- Opening Delimiter -

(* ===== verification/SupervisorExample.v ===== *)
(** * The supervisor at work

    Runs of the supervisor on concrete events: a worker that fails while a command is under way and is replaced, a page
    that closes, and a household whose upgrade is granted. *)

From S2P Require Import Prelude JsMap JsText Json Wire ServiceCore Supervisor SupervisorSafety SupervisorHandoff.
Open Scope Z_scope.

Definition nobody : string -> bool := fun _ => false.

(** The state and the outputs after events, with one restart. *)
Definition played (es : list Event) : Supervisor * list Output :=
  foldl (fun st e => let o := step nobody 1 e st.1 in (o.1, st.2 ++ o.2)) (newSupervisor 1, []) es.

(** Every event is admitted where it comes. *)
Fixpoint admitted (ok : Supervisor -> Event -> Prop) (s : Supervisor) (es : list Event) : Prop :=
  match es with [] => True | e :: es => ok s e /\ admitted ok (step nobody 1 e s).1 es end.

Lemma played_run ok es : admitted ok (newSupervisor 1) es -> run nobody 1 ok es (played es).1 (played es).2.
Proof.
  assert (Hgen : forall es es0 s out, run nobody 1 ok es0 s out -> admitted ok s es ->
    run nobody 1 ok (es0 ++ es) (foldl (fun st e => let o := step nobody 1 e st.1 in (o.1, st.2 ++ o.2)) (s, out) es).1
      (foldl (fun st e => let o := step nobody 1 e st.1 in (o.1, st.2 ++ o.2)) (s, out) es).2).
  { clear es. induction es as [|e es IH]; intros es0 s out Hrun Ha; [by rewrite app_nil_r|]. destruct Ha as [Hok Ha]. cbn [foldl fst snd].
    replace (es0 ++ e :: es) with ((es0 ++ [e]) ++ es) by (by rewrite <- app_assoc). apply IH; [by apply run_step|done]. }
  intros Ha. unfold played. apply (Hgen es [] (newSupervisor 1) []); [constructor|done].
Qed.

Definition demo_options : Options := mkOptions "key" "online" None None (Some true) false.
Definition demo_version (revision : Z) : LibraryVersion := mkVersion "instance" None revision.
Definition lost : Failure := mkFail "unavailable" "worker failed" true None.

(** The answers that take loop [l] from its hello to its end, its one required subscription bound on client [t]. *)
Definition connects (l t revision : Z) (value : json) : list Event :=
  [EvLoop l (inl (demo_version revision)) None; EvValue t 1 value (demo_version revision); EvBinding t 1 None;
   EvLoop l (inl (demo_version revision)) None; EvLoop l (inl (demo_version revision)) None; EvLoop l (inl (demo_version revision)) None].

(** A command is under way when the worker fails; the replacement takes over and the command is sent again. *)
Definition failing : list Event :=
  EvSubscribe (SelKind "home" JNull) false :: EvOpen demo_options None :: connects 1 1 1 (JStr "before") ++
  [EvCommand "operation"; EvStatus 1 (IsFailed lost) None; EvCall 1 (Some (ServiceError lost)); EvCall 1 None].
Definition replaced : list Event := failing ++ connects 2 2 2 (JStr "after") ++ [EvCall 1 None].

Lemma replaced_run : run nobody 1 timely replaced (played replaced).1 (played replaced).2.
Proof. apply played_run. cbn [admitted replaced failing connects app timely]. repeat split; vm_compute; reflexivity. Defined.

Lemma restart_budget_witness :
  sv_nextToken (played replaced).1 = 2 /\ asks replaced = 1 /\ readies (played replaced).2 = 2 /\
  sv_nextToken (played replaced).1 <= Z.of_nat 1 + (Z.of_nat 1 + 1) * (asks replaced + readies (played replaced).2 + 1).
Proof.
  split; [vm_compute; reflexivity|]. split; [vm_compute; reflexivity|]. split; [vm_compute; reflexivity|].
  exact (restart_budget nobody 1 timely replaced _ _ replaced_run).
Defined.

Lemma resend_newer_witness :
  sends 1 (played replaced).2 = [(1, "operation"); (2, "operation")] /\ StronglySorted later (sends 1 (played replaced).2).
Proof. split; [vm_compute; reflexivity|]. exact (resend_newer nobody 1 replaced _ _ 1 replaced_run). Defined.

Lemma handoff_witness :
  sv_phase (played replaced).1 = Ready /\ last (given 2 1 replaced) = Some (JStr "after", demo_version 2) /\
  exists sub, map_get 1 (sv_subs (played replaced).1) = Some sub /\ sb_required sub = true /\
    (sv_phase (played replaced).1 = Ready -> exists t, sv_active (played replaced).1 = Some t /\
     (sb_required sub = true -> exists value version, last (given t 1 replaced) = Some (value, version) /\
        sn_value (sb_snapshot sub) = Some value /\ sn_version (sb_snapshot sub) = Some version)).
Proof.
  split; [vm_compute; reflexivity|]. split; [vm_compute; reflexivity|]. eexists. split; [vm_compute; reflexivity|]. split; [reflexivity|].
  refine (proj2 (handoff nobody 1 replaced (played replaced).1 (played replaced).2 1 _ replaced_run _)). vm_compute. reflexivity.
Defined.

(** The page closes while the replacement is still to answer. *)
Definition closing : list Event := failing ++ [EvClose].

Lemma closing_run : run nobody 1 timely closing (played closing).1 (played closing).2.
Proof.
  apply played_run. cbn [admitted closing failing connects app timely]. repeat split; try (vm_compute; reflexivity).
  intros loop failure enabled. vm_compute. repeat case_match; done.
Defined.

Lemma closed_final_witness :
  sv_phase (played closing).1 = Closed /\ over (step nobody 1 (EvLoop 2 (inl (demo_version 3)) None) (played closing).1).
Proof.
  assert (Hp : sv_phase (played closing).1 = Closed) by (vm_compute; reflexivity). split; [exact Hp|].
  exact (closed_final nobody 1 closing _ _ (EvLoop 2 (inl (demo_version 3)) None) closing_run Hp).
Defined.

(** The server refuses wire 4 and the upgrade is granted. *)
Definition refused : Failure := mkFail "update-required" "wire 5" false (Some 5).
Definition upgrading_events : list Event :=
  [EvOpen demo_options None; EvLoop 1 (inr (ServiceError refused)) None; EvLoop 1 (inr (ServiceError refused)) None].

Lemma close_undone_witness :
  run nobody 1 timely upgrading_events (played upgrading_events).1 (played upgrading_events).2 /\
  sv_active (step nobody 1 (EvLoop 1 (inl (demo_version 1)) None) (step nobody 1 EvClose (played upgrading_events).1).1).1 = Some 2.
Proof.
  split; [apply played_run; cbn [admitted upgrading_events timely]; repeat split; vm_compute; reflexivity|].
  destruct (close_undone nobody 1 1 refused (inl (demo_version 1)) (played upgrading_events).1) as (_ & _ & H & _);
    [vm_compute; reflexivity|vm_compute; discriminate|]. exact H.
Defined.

- Closing Delimiter -
- Opening Delimiter -

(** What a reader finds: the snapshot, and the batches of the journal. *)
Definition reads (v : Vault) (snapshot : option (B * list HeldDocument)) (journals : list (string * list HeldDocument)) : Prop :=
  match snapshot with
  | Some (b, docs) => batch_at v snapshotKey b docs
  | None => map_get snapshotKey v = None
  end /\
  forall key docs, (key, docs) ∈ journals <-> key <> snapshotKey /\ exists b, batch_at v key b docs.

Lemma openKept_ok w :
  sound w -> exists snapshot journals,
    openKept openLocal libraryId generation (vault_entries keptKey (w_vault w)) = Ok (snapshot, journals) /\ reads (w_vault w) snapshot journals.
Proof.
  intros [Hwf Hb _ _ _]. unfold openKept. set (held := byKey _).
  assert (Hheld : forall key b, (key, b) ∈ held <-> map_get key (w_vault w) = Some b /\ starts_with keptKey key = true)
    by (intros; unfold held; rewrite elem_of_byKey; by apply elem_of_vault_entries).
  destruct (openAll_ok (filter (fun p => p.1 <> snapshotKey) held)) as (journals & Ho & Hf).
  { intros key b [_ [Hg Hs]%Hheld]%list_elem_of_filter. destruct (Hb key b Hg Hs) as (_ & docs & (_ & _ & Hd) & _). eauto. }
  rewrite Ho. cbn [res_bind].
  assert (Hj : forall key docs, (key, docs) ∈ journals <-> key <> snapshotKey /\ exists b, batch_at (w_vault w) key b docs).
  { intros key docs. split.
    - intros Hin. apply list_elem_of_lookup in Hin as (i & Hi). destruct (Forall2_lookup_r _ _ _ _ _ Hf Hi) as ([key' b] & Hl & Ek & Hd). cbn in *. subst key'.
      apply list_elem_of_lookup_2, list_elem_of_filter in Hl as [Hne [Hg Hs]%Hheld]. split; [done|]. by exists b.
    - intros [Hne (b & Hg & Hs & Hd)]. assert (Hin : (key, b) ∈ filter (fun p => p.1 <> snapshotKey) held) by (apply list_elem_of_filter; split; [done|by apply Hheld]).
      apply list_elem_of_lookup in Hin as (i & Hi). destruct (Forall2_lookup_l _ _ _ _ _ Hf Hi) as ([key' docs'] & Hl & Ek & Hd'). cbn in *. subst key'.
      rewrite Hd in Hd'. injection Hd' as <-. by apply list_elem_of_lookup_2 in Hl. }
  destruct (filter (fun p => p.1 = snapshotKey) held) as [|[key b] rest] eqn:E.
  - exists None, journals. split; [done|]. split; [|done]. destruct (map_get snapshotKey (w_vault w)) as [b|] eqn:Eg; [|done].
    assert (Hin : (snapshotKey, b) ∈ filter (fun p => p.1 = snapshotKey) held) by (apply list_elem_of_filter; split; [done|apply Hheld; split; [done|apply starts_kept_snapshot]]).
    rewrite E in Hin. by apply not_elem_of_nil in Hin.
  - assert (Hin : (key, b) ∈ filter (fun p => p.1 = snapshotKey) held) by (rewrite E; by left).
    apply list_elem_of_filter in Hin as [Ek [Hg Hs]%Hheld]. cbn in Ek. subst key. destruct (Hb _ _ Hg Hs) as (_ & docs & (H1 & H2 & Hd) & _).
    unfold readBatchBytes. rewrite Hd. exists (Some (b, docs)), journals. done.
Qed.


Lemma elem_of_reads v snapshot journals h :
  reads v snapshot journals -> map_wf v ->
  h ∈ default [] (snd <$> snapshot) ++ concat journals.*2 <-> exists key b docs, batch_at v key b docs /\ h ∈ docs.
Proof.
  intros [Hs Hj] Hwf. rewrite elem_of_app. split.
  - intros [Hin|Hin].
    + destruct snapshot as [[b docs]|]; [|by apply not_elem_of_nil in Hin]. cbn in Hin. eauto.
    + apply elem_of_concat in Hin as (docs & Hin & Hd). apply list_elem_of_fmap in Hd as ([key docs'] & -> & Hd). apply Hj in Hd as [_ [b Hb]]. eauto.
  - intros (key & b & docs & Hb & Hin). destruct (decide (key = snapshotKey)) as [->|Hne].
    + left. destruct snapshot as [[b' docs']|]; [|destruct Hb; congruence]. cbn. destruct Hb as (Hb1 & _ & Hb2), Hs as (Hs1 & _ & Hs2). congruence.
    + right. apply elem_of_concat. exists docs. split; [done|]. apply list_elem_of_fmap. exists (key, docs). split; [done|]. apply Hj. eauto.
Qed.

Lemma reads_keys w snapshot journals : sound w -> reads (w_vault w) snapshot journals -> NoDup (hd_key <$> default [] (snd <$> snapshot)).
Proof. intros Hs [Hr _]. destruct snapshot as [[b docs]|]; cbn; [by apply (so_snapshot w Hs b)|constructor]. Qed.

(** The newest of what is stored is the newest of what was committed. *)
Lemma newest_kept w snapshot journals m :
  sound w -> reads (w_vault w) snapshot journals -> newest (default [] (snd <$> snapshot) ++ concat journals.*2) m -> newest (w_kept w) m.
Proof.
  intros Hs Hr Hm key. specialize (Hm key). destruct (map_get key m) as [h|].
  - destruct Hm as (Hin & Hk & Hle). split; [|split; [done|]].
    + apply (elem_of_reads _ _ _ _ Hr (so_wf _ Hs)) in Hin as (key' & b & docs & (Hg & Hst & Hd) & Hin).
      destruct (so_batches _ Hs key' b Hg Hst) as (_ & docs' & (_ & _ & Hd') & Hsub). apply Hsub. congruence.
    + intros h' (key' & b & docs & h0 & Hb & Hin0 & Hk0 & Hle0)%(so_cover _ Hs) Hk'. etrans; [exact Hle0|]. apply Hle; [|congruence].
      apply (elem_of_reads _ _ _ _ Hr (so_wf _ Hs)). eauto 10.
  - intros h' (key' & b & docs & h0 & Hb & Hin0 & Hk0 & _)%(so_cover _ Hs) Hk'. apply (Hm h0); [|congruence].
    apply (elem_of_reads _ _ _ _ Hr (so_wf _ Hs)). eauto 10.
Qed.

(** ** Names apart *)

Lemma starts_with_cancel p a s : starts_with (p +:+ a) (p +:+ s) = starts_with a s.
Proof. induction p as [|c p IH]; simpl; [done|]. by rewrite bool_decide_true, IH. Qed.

- Closing Delimiter -

◆ **PROBLEM**
From the records above, transcribe exactly the run of lines that opens with the line holding "1 (played replaced).2)." and closes with the line holding "exists sub, map_get", both included.

◆ **REPLY TO THE TASK**
  sends 1 (played replaced).2 = [(1, "operation"); (2, "operation")] /\ StronglySorted later (sends 1 (played replaced).2).
Proof. split; [vm_compute; reflexivity|]. exact (resend_newer nobody 1 replaced _ _ 1 replaced_run). Defined.

Lemma handoff_witness :
  sv_phase (played replaced).1 = Ready /\ last (given 2 1 replaced) = Some (JStr "after", demo_version 2) /\
  exists sub, map_get 1 (sv_subs (played replaced).1) = Some sub /\ sb_required sub = true /\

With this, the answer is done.